### Directions for this task
Scan the data below for the string "mret". Copy every line where it appears.

[Saved data entries]
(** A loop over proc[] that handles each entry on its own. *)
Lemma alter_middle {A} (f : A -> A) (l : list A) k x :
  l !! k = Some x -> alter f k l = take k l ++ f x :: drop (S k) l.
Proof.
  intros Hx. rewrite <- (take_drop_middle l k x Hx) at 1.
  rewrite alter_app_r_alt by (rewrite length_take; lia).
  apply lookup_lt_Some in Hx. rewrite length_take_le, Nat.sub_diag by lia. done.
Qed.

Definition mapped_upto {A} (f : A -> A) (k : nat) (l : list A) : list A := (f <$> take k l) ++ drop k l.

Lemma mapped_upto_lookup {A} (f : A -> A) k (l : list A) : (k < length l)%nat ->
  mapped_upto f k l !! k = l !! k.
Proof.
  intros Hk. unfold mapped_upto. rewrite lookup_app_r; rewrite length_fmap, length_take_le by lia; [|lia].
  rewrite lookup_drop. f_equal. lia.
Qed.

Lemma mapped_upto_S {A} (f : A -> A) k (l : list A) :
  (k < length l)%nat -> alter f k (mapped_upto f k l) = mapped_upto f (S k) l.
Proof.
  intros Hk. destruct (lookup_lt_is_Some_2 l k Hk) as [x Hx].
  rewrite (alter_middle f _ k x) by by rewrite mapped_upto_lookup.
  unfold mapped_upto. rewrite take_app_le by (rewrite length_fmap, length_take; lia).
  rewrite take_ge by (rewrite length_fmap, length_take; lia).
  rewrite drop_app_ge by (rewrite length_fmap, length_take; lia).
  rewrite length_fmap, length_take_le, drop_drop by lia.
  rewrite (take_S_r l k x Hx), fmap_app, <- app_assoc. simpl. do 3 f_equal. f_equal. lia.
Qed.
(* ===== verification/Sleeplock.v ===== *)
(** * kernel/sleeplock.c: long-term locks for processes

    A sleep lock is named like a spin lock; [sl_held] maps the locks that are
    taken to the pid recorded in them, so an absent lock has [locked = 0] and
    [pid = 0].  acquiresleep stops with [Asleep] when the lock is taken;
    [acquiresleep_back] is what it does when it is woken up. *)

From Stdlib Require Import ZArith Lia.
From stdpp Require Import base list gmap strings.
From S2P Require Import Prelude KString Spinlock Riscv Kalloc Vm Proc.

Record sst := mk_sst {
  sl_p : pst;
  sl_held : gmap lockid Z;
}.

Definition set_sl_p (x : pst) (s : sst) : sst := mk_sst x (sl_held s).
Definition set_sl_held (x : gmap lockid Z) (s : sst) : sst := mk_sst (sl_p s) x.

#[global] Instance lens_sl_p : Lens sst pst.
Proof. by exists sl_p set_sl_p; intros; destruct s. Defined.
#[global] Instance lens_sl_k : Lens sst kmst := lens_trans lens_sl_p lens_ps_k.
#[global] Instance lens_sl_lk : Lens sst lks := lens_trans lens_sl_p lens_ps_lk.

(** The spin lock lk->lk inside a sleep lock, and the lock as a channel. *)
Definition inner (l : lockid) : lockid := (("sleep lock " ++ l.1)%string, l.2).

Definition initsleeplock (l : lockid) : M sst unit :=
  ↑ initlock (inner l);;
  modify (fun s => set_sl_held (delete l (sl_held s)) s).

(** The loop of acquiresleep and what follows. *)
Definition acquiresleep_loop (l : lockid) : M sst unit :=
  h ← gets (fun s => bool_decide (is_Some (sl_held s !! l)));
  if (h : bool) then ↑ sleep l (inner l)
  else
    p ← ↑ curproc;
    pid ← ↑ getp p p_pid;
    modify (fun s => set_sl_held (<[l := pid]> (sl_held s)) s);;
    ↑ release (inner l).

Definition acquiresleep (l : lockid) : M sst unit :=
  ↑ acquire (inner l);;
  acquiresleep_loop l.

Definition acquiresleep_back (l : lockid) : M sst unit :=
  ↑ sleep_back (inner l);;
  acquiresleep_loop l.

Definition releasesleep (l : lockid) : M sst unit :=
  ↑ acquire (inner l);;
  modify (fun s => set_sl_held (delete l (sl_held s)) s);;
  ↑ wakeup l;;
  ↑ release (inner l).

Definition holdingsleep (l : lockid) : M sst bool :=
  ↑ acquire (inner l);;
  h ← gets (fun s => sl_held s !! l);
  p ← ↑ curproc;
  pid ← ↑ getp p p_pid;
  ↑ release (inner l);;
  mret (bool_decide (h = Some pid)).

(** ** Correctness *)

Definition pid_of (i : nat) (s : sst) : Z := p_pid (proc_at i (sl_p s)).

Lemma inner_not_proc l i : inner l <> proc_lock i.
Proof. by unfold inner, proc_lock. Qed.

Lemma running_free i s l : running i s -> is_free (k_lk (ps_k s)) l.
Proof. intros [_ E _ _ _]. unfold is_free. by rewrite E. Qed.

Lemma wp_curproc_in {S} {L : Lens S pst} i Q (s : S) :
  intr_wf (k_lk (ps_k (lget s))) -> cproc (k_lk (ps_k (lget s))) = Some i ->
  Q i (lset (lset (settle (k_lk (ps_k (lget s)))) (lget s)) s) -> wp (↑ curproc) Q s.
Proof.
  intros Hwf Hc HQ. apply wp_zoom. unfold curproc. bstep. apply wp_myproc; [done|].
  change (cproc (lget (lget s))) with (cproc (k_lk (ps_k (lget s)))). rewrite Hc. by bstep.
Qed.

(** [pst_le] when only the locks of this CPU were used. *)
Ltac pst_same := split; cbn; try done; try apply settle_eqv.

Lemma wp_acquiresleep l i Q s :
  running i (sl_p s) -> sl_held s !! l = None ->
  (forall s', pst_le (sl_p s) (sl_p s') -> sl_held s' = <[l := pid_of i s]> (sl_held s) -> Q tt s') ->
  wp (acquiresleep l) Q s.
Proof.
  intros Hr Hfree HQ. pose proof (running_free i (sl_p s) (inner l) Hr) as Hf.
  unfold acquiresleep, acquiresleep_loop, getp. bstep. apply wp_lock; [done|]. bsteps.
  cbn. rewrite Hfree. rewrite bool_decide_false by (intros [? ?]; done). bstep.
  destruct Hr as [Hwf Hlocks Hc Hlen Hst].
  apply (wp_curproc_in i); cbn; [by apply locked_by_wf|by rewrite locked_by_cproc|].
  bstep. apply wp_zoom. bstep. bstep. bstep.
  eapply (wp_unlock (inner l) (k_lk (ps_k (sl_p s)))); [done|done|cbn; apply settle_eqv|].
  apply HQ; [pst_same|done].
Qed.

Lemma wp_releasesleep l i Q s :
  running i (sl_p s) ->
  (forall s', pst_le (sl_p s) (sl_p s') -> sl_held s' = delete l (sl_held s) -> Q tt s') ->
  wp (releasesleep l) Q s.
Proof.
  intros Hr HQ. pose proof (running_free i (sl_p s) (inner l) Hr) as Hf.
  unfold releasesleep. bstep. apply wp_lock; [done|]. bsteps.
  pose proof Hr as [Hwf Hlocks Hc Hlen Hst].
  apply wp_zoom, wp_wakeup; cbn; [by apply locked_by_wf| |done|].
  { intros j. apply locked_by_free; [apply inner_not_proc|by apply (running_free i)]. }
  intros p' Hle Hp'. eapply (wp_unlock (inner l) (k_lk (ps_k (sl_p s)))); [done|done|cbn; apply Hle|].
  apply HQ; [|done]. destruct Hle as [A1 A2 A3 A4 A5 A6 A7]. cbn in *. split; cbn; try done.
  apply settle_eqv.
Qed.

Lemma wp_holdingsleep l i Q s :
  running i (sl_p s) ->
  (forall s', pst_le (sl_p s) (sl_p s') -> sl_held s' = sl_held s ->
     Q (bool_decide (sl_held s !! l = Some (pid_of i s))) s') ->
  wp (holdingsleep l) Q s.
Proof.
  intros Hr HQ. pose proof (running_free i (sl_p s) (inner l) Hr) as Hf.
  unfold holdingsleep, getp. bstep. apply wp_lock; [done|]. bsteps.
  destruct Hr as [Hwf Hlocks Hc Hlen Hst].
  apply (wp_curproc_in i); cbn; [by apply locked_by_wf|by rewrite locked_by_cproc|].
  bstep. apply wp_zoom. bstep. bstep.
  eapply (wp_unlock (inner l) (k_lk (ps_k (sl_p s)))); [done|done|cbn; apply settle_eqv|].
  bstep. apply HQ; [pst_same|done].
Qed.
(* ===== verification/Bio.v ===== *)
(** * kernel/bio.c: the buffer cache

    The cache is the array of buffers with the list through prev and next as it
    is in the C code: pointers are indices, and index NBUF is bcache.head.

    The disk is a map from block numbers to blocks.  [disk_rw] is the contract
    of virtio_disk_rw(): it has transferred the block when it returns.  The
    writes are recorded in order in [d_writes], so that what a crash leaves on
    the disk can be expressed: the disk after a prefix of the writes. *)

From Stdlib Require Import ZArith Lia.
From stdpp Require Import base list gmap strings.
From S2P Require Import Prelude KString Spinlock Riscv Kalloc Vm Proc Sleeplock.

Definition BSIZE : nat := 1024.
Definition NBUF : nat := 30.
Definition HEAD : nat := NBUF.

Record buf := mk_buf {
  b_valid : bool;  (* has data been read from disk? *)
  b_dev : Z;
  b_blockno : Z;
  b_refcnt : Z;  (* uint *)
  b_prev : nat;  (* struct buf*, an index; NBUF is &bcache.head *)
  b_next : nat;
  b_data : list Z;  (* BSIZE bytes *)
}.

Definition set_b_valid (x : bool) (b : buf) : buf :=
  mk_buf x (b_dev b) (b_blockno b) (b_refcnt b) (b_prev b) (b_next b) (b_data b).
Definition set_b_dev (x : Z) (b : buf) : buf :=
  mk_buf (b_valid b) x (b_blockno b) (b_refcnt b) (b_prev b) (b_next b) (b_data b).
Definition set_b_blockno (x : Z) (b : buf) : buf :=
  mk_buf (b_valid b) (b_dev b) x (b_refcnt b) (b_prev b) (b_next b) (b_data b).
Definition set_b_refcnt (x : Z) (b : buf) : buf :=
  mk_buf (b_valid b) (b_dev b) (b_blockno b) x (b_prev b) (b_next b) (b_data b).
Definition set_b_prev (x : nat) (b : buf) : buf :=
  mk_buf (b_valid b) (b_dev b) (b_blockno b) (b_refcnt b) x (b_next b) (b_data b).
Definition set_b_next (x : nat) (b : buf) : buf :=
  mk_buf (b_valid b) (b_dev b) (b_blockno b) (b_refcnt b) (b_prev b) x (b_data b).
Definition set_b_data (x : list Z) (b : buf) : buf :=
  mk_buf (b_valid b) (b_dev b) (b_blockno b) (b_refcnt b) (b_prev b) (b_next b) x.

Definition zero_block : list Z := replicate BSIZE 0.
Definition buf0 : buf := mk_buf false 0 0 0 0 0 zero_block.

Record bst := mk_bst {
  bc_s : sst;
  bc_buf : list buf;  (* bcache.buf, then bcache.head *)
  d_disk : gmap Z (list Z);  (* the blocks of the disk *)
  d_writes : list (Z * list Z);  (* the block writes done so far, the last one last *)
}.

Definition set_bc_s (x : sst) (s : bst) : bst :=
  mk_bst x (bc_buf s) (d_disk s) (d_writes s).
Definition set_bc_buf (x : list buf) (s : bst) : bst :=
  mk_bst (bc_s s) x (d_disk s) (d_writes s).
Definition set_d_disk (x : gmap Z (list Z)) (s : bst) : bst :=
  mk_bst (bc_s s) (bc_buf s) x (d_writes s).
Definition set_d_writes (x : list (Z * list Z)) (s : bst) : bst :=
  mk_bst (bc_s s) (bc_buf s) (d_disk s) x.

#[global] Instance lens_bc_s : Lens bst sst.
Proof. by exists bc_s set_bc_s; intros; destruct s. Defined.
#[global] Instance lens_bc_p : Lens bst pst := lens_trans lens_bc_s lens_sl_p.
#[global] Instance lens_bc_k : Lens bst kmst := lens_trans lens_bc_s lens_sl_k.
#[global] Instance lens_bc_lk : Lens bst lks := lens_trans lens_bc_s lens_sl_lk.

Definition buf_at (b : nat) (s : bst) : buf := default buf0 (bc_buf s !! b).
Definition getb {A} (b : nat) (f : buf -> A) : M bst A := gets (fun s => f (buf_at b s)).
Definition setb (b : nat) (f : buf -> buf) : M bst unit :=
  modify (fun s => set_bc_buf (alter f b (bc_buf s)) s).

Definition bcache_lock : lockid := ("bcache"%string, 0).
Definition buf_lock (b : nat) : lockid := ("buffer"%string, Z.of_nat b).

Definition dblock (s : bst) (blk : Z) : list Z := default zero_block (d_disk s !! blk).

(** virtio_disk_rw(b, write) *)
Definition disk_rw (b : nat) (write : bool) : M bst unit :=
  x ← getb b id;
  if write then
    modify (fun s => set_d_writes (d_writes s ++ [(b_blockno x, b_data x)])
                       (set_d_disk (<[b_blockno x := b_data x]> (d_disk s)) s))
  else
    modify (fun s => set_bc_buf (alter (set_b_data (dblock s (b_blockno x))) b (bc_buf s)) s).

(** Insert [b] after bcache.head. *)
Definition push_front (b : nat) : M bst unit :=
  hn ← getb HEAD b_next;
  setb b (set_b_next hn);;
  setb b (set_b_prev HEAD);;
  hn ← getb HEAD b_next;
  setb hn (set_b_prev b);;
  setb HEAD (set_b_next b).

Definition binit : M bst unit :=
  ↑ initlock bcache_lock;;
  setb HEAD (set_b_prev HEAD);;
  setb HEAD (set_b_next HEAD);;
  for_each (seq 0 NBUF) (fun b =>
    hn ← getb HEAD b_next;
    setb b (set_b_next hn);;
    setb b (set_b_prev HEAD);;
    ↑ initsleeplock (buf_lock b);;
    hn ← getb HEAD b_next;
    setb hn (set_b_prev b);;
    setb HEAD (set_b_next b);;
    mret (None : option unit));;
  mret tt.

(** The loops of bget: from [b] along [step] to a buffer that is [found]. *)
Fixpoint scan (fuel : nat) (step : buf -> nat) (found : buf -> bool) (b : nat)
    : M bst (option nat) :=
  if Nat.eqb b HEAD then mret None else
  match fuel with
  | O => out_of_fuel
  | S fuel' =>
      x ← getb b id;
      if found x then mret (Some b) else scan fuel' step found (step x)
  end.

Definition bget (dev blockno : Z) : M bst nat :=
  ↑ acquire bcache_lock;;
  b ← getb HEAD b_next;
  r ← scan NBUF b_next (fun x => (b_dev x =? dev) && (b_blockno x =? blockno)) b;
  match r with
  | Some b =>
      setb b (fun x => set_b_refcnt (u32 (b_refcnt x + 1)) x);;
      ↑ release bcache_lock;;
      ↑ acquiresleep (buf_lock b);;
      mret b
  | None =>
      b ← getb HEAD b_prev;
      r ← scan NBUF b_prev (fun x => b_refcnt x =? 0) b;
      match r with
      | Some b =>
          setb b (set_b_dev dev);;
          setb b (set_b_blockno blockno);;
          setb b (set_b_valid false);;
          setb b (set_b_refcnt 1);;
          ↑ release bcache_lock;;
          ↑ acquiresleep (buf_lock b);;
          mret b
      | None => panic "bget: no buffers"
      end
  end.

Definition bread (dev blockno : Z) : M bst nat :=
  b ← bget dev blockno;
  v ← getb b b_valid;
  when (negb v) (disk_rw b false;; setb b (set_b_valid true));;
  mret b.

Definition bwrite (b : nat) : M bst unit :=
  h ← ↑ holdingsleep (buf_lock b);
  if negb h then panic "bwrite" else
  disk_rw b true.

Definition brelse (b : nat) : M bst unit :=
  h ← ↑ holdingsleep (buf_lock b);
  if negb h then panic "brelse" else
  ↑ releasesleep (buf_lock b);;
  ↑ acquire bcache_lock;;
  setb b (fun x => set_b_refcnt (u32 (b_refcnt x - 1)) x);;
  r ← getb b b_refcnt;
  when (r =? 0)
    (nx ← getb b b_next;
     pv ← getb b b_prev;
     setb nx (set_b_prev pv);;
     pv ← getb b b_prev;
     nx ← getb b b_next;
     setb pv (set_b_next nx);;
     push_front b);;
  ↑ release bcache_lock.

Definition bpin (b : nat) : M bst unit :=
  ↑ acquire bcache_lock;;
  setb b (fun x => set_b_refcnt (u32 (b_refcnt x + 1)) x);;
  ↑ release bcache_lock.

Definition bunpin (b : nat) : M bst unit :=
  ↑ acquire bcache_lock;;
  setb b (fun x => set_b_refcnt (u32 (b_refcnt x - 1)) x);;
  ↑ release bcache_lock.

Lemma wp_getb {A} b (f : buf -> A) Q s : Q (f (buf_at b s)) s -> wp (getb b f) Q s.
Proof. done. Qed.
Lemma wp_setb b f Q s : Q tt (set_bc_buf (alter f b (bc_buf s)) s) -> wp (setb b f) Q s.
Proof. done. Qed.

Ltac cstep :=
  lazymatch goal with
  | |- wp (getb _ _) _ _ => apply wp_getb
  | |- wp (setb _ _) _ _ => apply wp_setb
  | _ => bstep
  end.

### Response for this exercise
  mret (bool_decide (h = Some pid)).
    mret (None : option unit));;
  mret tt.
  if Nat.eqb b HEAD then mret None else
      if found x then mret (Some b) else scan fuel' step found (step x)
      mret b
          mret b
  mret b.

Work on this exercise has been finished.